The first one was classic, a shrill screed decrying the use of the shaka hand gesture by… I don’t know, exactly—people you didn’t like, I guess. You started out by mocking people who didn’t do it right, and then moved into complaining that the “secret” of a well-formed shaka had gotten out, and now everybody was doing it, so it was “all pau.” Clearly, if someone didn’t meet some imagined criteria of local-ness, it didn’t matter to you whether or not they made a “good” shaka, they were messing it with their dirty (pilau?) mainland hands.
So, that was pretty irritating. I wondered how I could possibly please this Cataluna person, shaka-wise. I decided I’d better refrain entirely, or she’d find me and punch me in the mouth or something. I had feverish nightmares about angry local women, shouting at me in pidgin, bludgeoning me into bloody submission with their shakas.
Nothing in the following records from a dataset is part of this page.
(** * Pytubefix interactive downloader ([src/main.py]): a shallow embedding

    The script is one class, [YouTubeDownloader], that reads lines from an
    interactive prompt, switches between a sound and a video mode, and
    drives two external collaborators (the pytubefix extraction library and
    the ffmpeg encoder).  This development embeds the class method by
    method and proves the properties its specification states.

    Conventions.
    - A Python [str] is a [string]; a character is a code point in
      U+0000..U+00FF, and [str.strip], [str.lower], [int] follow CPython
      on that range.
    - Paths follow [posixpath].
    - The collaborators are not code of the repository: what a call to them
      returns is read from an environment record ([Env]), one field per
      call site, so that every outcome a call can have (a value, an
      exception) is covered by quantifying over the environment.
    - A Python [float] is an IEEE 754 binary64 number, as the Standard
      Library specifies them ([SpecFloat], precision 53, [emax] 1024);
      [int / int] is the correctly rounded quotient and raises
      [OverflowError] when it is out of range.
    - The polling thread of a video-mode merge runs while the encoder
      does; what it reads is a list of [readline()] results, and what it
      does is recorded in the trace after the start of the encoder. *)

From Stdlib Require Import Bool Ascii String List ZArith Lia SpecFloat.
From Stdlib Require Import DecimalString DecimalPos DecimalN DecimalZ.
Import ListNotations.
Open Scope string_scope.

(** ** Python string primitives *)

Module PyStr.

Definition chr_in (c : ascii) (lo hi : N) : bool :=
  ((lo <=? N_of_ascii c) && (N_of_ascii c <=? hi))%N.
(** The active block is exhausted and growth goes through. *)
Lemma alloc_grow s pool bs u h rest :
  pool_inv s pool bs u (objs h) →
  u = capacity s (length bs - 1) →
  (length bs < 32)%nat →
  can_multiply SIZE_MAX (capacity s (length bs - 1)) 2 = true →
  can_multiply SIZE_MAX (capacity s (length bs)) sizeof_entry = true →
  supply h = true :: rest →
  ∃ h', data_pool_alloc pool h = Ok (Some (fresh (dom (objs h)), 0)) h' ∧
    supply h' = rest ∧ freed h' = freed h ∧
    (fresh (dom (objs h)) ∉ bs) ∧
    pool_inv s pool (bs ++ [fresh (dom (objs h))]) 1 (objs h').
Proof.
  intros (d & Hp & Hd & Hlen & Hnd & Hs & Hcap & Hu & Hb) -> Hlt Hm1 Hm2 Hsup.
  destruct (pool_inv_kinds _ _ _ _ _ _ Hp Hd Hb) as [Hpd Hk].
  pose proof (fresh_not_live (objs h)) as Hfresh.
  set (b' := fresh (dom (objs h))) in *.
  assert (∃ b, bs !! (length bs - 1)%nat = Some b) as [b Eb].
  { apply lookup_lt_is_Some. lia. }
  destruct (Hk _ _ Eb) as [Hbp Hbd].
  destruct (Hb _ _ Eb) as (nodes & En & Hnl & Hnodes).
  assert (Hb'p : b' ≠ pool) by congruence.
  assert (Hb'd : b' ≠ d) by congruence.
  assert (Hb'b : b' ≠ b) by congruence.
  assert (Hb'bs : b' ∉ bs).
  { intros Hin. apply list_elem_of_lookup in Hin as [k Ek].
    destruct (Hb _ _ Ek) as (? & ? & _). congruence. }
  pose proof (capacity_pos s (length bs - 1) Hs) as Hcpos.
  assert (Hcs : capacity s (length bs) = capacity s (length bs - 1) * 2).
  { rewrite <- capacity_succ. f_equal. lia. }
  assert (Hsz2 : capacity s (length bs) <= SIZE_MAX).
  { rewrite Hcs. apply can_multiply_pos in Hm1; [|lia]. apply can_multiply_product in Hm1; lia. }
  unfold data_pool_alloc.
  rewrite bind_unfold. use_load_pool. cbn [used size blocks index count].
  rewrite Z.ltb_irrefl.
  cbv zeta. unfold wrap.
  replace (Z.of_nat (length bs) - 1 + 1) with (Z.of_nat (length bs)) by lia.
  rewrite (Z.mod_small (Z.of_nat (length bs))) by lia.
  destruct (Z.eqb_spec (Z.of_nat (length bs)) 32) as [?|_]; [lia|].
  rewrite Hm1. cbn [negb].
  rewrite <- Hcs. rewrite (Z.mod_small (capacity s (length bs))) by (pose proof (capacity_pos s (length bs) Hs); lia).
  rewrite Hm2. cbn [negb].
  rewrite bind_unfold. unfold calloc_block at 1. rewrite bind_unfold.
  unfold calloc at 1. rewrite Hsup. fold b'. rewrite ret_unfold.
  rewrite bind_unfold.
  erewrite (store_slot_Ok d (dir_slots bs)); [| lk; exact Hd | rewrite dir_slots_length by lia; lia].
  rewrite Nat2Z.id, dir_slots_snoc by lia. lk.
  rewrite bind_unfold. use_load_pool. cbn [blocks].
  rewrite bind_unfold.
  erewrite (load_slot_Ok d (dir_slots (bs ++ [b'])) _ (Some (b', 0)));
    [| lk; reflexivity | lia | rewrite Nat2Z.id; apply dir_slots_lookup_lt, list_lookup_middle; reflexivity ].
  rewrite bind_unfold.
  erewrite (modify_node_Ok b' 0 _ zero_node); [| lk; reflexivity | lia | apply lookup_replicate_2; lia ].
  lk.
  rewrite bind_unfold. use_modify_pool. lk.
  rewrite bind_unfold. use_load_pool. cbn [blocks index size set_index].
  replace (Z.of_nat (length bs) - 1) with (Z.of_nat (length bs - 1)) by lia.
  rewrite (Z.mod_small (Z.of_nat (length bs - 1))) by lia.
  rewrite bind_unfold.
  erewrite (load_slot_Ok d (dir_slots (bs ++ [b'])) _ (Some (b, 0)));
    [| lk; reflexivity | lia | rewrite Nat2Z.id; apply dir_slots_lookup_lt, lookup_app_l_Some, Eb ].
  rewrite bind_unfold. cbn [ptr_add]. rewrite ret_unfold.
  rewrite bind_unfold. cbn [ptr_add]. rewrite ret_unfold.
  rewrite bind_unfold. use_modify_pool. lk.
  rewrite bind_unfold. use_load_pool. cbn [blocks index size set_index set_size count used].
  rewrite bind_unfold.
  erewrite (load_slot_Ok d (dir_slots (bs ++ [b'])) _ (Some (b', 0)));
    [| lk; reflexivity | lia | rewrite Nat2Z.id; apply dir_slots_lookup_lt, list_lookup_middle; reflexivity ].
  rewrite bind_unfold. cbn [ptr_add]. rewrite ret_unfold.
  assert (∃ nd, nodes !! Z.to_nat (0 + capacity s (length bs - 1) + -1) = Some nd) as [nd End].
  { apply lookup_lt_is_Some. lia. }
  rewrite bind_unfold.
  erewrite (modify_node_Ok b _ nodes nd); [| lk; exact En | lia | exact End ].
  lk.
  rewrite bind_unfold. use_modify_pool. lk.
  rewrite ret_unfold. cbn [blocks index size set_index set_size set_used count used].
  eexists. split; [reflexivity|]. lk.
  do 3 (split; [done|]).
  assert (Hlen' : length (bs ++ [b']) = S (length bs)) by (rewrite length_app; simpl; lia).
  exists d. rewrite Hlen'. lk.
  replace (S (length bs) - 1)%nat with (length bs) by lia.
  split; [ unfold set_used, set_size, set_index; cbn [blocks count index size used];
           do 3 f_equal; lia |].
  split; [reflexivity|].
  split; [lia|].
  split; [ apply NoDup_app; split; [done|]; split; [|apply NoDup_singleton];
           intros x Hx Hx'; apply list_elem_of_singleton in Hx'; congruence |].
  split; [done|]. split; [done|]. split; [lia|].
  intros k b0 Ek.
  destruct (decide (k = length bs)) as [->|Hkne].
  - rewrite list_lookup_middle in Ek by reflexivity. injection Ek as <-.
    eexists. lk. split; [reflexivity|].
    rewrite length_insert, length_replicate.
    split; [lia|].
    intros i ndi Ei. unfold node_ok. rewrite Hlen'.
    rewrite decide_True by reflexivity. rewrite decide_False by lia.
    destruct i as [|i]; simpl in Ei.
    + destruct (Z.to_nat (capacity s (length bs))) eqn:Ec; [lia|].
      simpl in Ei. injection Ei as <-. split; reflexivity.
    + destruct (Z.to_nat (capacity s (length bs))) eqn:Ec; [lia|].
      simpl in Ei. apply lookup_replicate in Ei as [-> _]. split; reflexivity.
  - assert (Ek' : bs !! k = Some b0).
    { rewrite lookup_app_l in Ek; [done|].
      apply lookup_lt_Some in Ek. rewrite Hlen' in Ek. lia. }
    pose proof (lookup_lt_Some _ _ _ Ek') as Hklt.
    destruct (Hk _ _ Ek') as [Hb0p Hb0d].
    assert (Hb0b' : b0 ≠ b').
    { intros ->. apply Hb'bs. eapply list_elem_of_lookup_2; eauto. }
    destruct (decide (b0 = b)) as [->|Hne].
    + assert (k = (length bs - 1)%nat) as -> by (eapply NoDup_lookup; eauto).
      eexists. lk. split; [reflexivity|]. rewrite length_insert. split; [exact Hnl|].
      intros i ndi Ei. unfold node_ok. rewrite Hlen'.
      rewrite decide_False by lia.
      replace (S (length bs - 1)) with (length bs) by lia.
      rewrite list_lookup_middle by reflexivity.
      destruct (decide (i = Z.to_nat (0 + capacity s (length bs - 1) + -1))) as [->|Hi].
      * rewrite list_lookup_insert_eq in Ei by (eapply lookup_lt_Some; eauto).
        injection Ei as <-. destruct (Hnodes _ _ End) as [Hh Hn].
        split; [exact Hh|]. cbn [next set_next].
        rewrite decide_False by lia. reflexivity.
      * rewrite list_lookup_insert_ne in Ei by congruence.
        destruct (Hnodes _ _ Ei) as [Hh Hn].
        split; [exact Hh|]. rewrite Hn.
        apply lookup_lt_Some in Ei.
        repeat case_decide; first [reflexivity | lia].
    + destruct (Hb _ _ Ek') as (nodes' & En' & Hnl' & Hnodes').
      exists nodes'. lk. split; [exact En'|]. split; [exact Hnl'|].
      intros i ndi Ei. destruct (Hnodes' _ _ Ei) as [Hh Hn].
      split; [exact Hh|]. rewrite Hn. rewrite Hlen'.
      assert (k ≠ (length bs - 1)%nat) by (intros ->; congruence).
      rewrite (lookup_app_l bs) by lia.
      repeat case_decide; first [reflexivity | lia].
Qed.
(** X10. The book title: a name [base.ext], with an extension that is not
    empty and holds neither a dot nor a slash, loses its last extension and
    only that (the base may hold dots of its own); a name without a dot is
    kept as it is. *)
Theorem book_title_drops_last_extension :
  (forall base ext,
     ext <> [] -> forallb notSlashOrDot ext = true ->
     stripExtension (base ++ lit "." ++ ext) = base) /\
  (forall name,
     Forall (fun c => c <> 46%N) name -> stripExtension name = name).
Proof. split; [apply stripExtension_found | apply stripExtension_no_dot]. Qed.

Lemma book_title_drops_last_extension_witness :
  stripExtension (lit "archive.tar" ++ lit "." ++ lit "gz") = lit "archive.tar"
  /\ stripExtension (lit "README") = lit "README".
Proof.
  split.
  - apply (proj1 book_title_drops_last_extension (lit "archive.tar") (lit "gz"));
      [discriminate | reflexivity].
  - apply (proj2 book_title_drops_last_extension (lit "README")).
    repeat constructor; discriminate.
Defined.

End RegExpFacts.

Section DropzoneFacts.

Import RegExp Dropzone Normalizer.

Lemma matchesExtension_html (name : jsstring) :
  matchesExtension [lit "html"; lit "htm"] name = true <->
  hasExtension name (lit ".html") \/ hasExtension name (lit ".htm").
Proof.
  unfold matchesExtension. cbn [existsb].
  rewrite orb_false_r, orb_true_iff.
  now rewrite !endsWithIgnoreCase_iff by reflexivity.
Qed.

Lemma matchesExtension_all (name : jsstring) :
  matchesExtension [lit "pdf"; lit "doc"; lit "docx"; lit "html"; lit "htm"]
    name = true <->
  hasExtension name (lit ".pdf") \/ hasExtension name (lit ".doc") \/
  hasExtension name (lit ".docx") \/ hasExtension name (lit ".html") \/
  hasExtension name (lit ".htm").
Proof.
  unfold matchesExtension. cbn [existsb].
  rewrite orb_false_r, !orb_true_iff.
  now rewrite !endsWithIgnoreCase_iff by reflexivity.
Qed.

Lemma validateAndSelect_accepts (fileType name : jsstring) :
  validateAndSelect fileType name = onFileSelect <->
  (fileType = lit "application/pdf" \/ fileType = lit "application/msword" \/
   fileType =
     lit "application/vnd.openxmlformats-officedocument.wordprocessingml.document"
   \/ fileType = lit "text/html") \/
  hasExtension name (lit ".pdf") \/ hasExtension name (lit ".doc") \/
  hasExtension name (lit ".docx") \/ hasExtension name (lit ".html") \/
  hasExtension name (lit ".htm").
Proof.
  unfold validateAndSelect, allowedTypes. cbn [existsb].
  rewrite <- matchesExtension_all.
  rewrite <- !(strictEq_iff fileType), <- !orb_true_iff, orb_false_r.
  destruct (_ || _); split; (reflexivity || discriminate || auto).
Qed.

(** X11. Whatever the converter can handle, the drop zone lets in: an input
    that is HTML, word-processing or PDF by media type or by extension is
    selected, not refused. *)
Theorem convertible_is_accepted (fileType name : jsstring) :
  looksHtml fileType name \/ looksDocx fileType name \/ looksPdf fileType name ->
  validateAndSelect fileType name = onFileSelect.
Proof.
  unfold looksHtml, looksDocx, looksPdf. intros H.
  apply validateAndSelect_accepts. tauto.
Qed.

Lemma convertible_is_accepted_witness :
  validateAndSelect (lit "application/octet-stream") (lit "Thesis.PDF") = onFileSelect.
Proof.
  apply (convertible_is_accepted (lit "application/octet-stream") (lit "Thesis.PDF")).
  right. right. right. exists (lit "thesis"). reflexivity.
Defined.

Lemma suffix_clash (t u p q : jsstring) :
  match rev p, rev q with
  | a :: _, b :: _ => N.eqb a b = false
  | _, _ => False
  end ->
  t ++ p = u ++ q -> False.
Proof.
  intros Hc H. apply (f_equal (@rev N)) in H. rewrite !rev_app_distr in H.
  destruct (rev p) as [|a p'], (rev q) as [|b q']; try contradiction.
  simpl in H. injection H as -> _. now rewrite N.eqb_refl in Hc.
Qed.

Lemma doc_is_no_format (fileType name : jsstring) :
  hasExtension name (lit ".doc") ->
  fileType <> lit "text/html" ->
  fileType <>
    lit "application/vnd.openxmlformats-officedocument.wordprocessingml.document" ->
  fileType <> lit "application/pdf" ->
  ~ looksHtml fileType name /\ ~ looksDocx fileType name /\
  ~ looksPdf fileType name.
Proof.
  intros [t Ht] T1 T2 T3. unfold looksHtml, looksDocx, looksPdf, hasExtension.
  rewrite Ht.
  repeat split.
  - intros [H|[[u H]|[u H]]]; [contradiction| |];
      now apply suffix_clash in H.
  - intros [H|[u H]]; [contradiction|]. now apply suffix_clash in H.
  - intros [H|[u H]]; [contradiction|]. now apply suffix_clash in H.
Qed.

Lemma no_format_fails (window : Window) (fileType name : jsstring)
  (textData : option jsstring) :
  ~ looksHtml fileType name -> ~ looksDocx fileType name ->
  ~ looksPdf fileType name ->
  convertLocalFile window fileType name textData = Throw unsupportedMessage.
Proof.
  intros Hh Hd Hp. apply (not_true_false _ _ (isHtml_iff _ _)) in Hh.
  apply (not_true_false _ _ (isDocx_iff _ _)) in Hd.
  apply (not_true_false _ _ (isPdf_iff _ _)) in Hp.
  unfold convertLocalFile, tryBlock. now rewrite Hh, Hd, Hp.
Qed.

(** X12. The drop zone lets legacy Word files in and the converter turns
    them away: a name ending in [.doc], with a media type that is none of
    the three the converter knows ([application/msword], say), is selected
    by the drop zone and then always fails to convert, as an unsupported
    file type. *)
Theorem doc_is_accepted_then_fails (window : Window)
  (fileType name : jsstring) (textData : option jsstring) :
  hasExtension name (lit ".doc") ->
  fileType <> lit "text/html" ->
  fileType <>
    lit "application/vnd.openxmlformats-officedocument.wordprocessingml.document" ->
  fileType <> lit "application/pdf" ->
  validateAndSelect fileType name = onFileSelect /\
  convertLocalFile window fileType name textData = Throw unsupportedMessage.
Proof.
  intros Hx T1 T2 T3. split.
  - apply validateAndSelect_accepts. tauto.
  - destruct (doc_is_no_format _ _ Hx T1 T2 T3) as (Hh & Hd & Hp).
    now apply no_format_fails.
Qed.

Lemma doc_is_accepted_then_fails_witness :
  validateAndSelect (lit "application/msword") (lit "Letter.doc") = onFileSelect
  /\ convertLocalFile {| mammoth := Some (Normal (lit "<p>x</p>"));
                          pdfjsLib := None |}
       (lit "application/msword") (lit "Letter.doc") None
     = Throw unsupportedMessage.
Proof.
  apply (doc_is_accepted_then_fails
           {| mammoth := Some (Normal (lit "<p>x</p>")); pdfjsLib := None |}
           (lit "application/msword") (lit "Letter.doc") None);
    [exists (lit "letter"); reflexivity | discriminate..].
Defined.

End DropzoneFacts.

Section AppFacts.

Import FileReaders RegExp Normalizer App.

Lemma app_isHtml_iff (file : File) :
  strictEq (fileType file) (lit "text/html")
  || matchesExtension [lit "html"; lit "htm"] (name file) = true
  <-> looksHtml (fileType file) (name file).
Proof.
  unfold looksHtml.
  now rewrite orb_true_iff, strictEq_iff, matchesExtension_html.
Qed.

Lemma createMobiBlob_resolves (now : Z) (html : jsstring)
  (title : option jsstring) :
  exists blob, Mobi.createMobiBlob now html title = Normal blob.
Proof.
  destruct (createMobiBlob_layout now html title _ _ eq_refl eq_refl)
    as (hdr & _ & _ & H).
  eexists. exact H.
Qed.

(** X13. A conversion ends in one of two states.  Completed: the result
    carries the selected file's name as [originalName], the book title
    followed by [.epub] or [.azw3] (as the chosen format says) as
    [fileName], and no error message is left.  Failed: the status is ERROR,
    the earlier result is kept, and the message shown is never empty. *)
Theorem conversion_completes_or_fails (browser : Browser) (st : AppState)
  (file : File) :
  selectedFile st = Some file ->
  (exists converted,
     handleConvert browser st
       = {| status := COMPLETED; selectedFile := Some file;
            result := Some converted; errorMessage := None;
            outputFormat := outputFormat st |} /\
     originalName converted = name file /\
     fileName converted
       = stripExtension (name file) ++ downloadExtension (outputFormat st)) \/
  (exists message,
     handleConvert browser st
       = {| status := ERROR; selectedFile := Some file;
            result := result st; errorMessage := Some message;
            outputFormat := outputFormat st |} /\
     message <> []).
Proof.
  intros Hs. unfold handleConvert. rewrite Hs.
  destruct (tryBlock browser file (outputFormat st)) as [c|r] eqn:E.
  - left. exists c. split; [reflexivity|].
    unfold tryBlock in E.
    match type of E with
    | await ?p _ = _ => destruct p as [html|]; cbn [await] in E; [|discriminate]
    end.
    destruct (outputFormat st); cbn [downloadExtension].
    + destruct (Epub.createEpubBlob _ _ _ _); cbn [await promise] in E;
        [|discriminate].
      injection E as <-. now split.
    + destruct (Mobi.createMobiBlob _ _ _); cbn [await promise] in E;
        [|discriminate].
      injection E as <-. now split.
  - right. exists (messageOf r). split; [reflexivity|].
    destruct r as [[|c m]|]; cbn [messageOf]; intros H;
      try (vm_compute in H); discriminate H.
Qed.
(** * M3U8-Downloader-Pro: the download manager of [src/main.py]

    A shallow embedding of class [DownloadManager] (manifest parsing,
    per-segment retry loop, the thread-pool driven [start_download],
    [stop_download] and [merge_files]) and the properties of its
    specification.

    Conventions of the model:
    - Python [str] is [string]; its characters are the code points below 256.
    - Python [bytes] is [list byte].
    - An exception is represented by its text [str(e)]; only instances of
      [Exception] are modelled (what [except Exception] catches).
    - The network, the [urllib] resolver and the [ffmpeg] executable are
      oracles collected in the record [Env].
    - The temporary directory is a finite map from file names to contents,
      [None] when the directory does not exist. *)

From Stdlib Require Import Ascii String Arith Lia List Permutation.
From Stdlib.Strings Require Import Byte.
From stdpp Require Import gmap strings list sorting fin_maps.

Local Open Scope nat_scope.

(* ===================================================================== *)
(** * Part I: the model                                                   *)
(* ===================================================================== *)

Abbreviation bytes := (list byte).

(** ** Python string helpers *)

(** [str(n)] for a non-negative [int]: decimal digits, most significant
    first. [digits_aux fuel n acc] pushes the digits of [n] in front of
    [acc]. *)
Fixpoint digits_aux (fuel n : nat) (acc : list nat) : list nat :=
  match fuel with
  | 0 => acc
  | S fuel' =>
      if n <? 10 then n :: acc
      else digits_aux fuel' (n / 10) (n mod 10 :: acc)
  end.

Definition digits (n : nat) : list nat := digits_aux (S n) n [].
I took this as an omen, and swore never to make the gesture.
But then you devoted an entire column to an amazing new method of telling a mainlander from a local: Whether they use “in” or “on” to describe the state of being on an island. Because, you maintained, all mainlanders would say “in,” as in, “I lived in Maui for 2 years.” Sadly, you overlooked the utter stupidity of that contention. Most people would not say “in an island” except to misspeak—which happens, but is hardly a reason to start the kind of self-satisfied sniggering you conveyed in the article. So in the shaka column, you suggested that non-locals had ruined a local tradition by committing the unforgivable crime of adoption—those colonizing bastards!—and now you were sneeringly pointing out how dumb the mainlanders were for failing to do something in a way you considered correctly “local.” The fact that the “in vs on” column was based on a laughably flimsy observation is beside the point; you still jumped at the chance to rip on non-locals.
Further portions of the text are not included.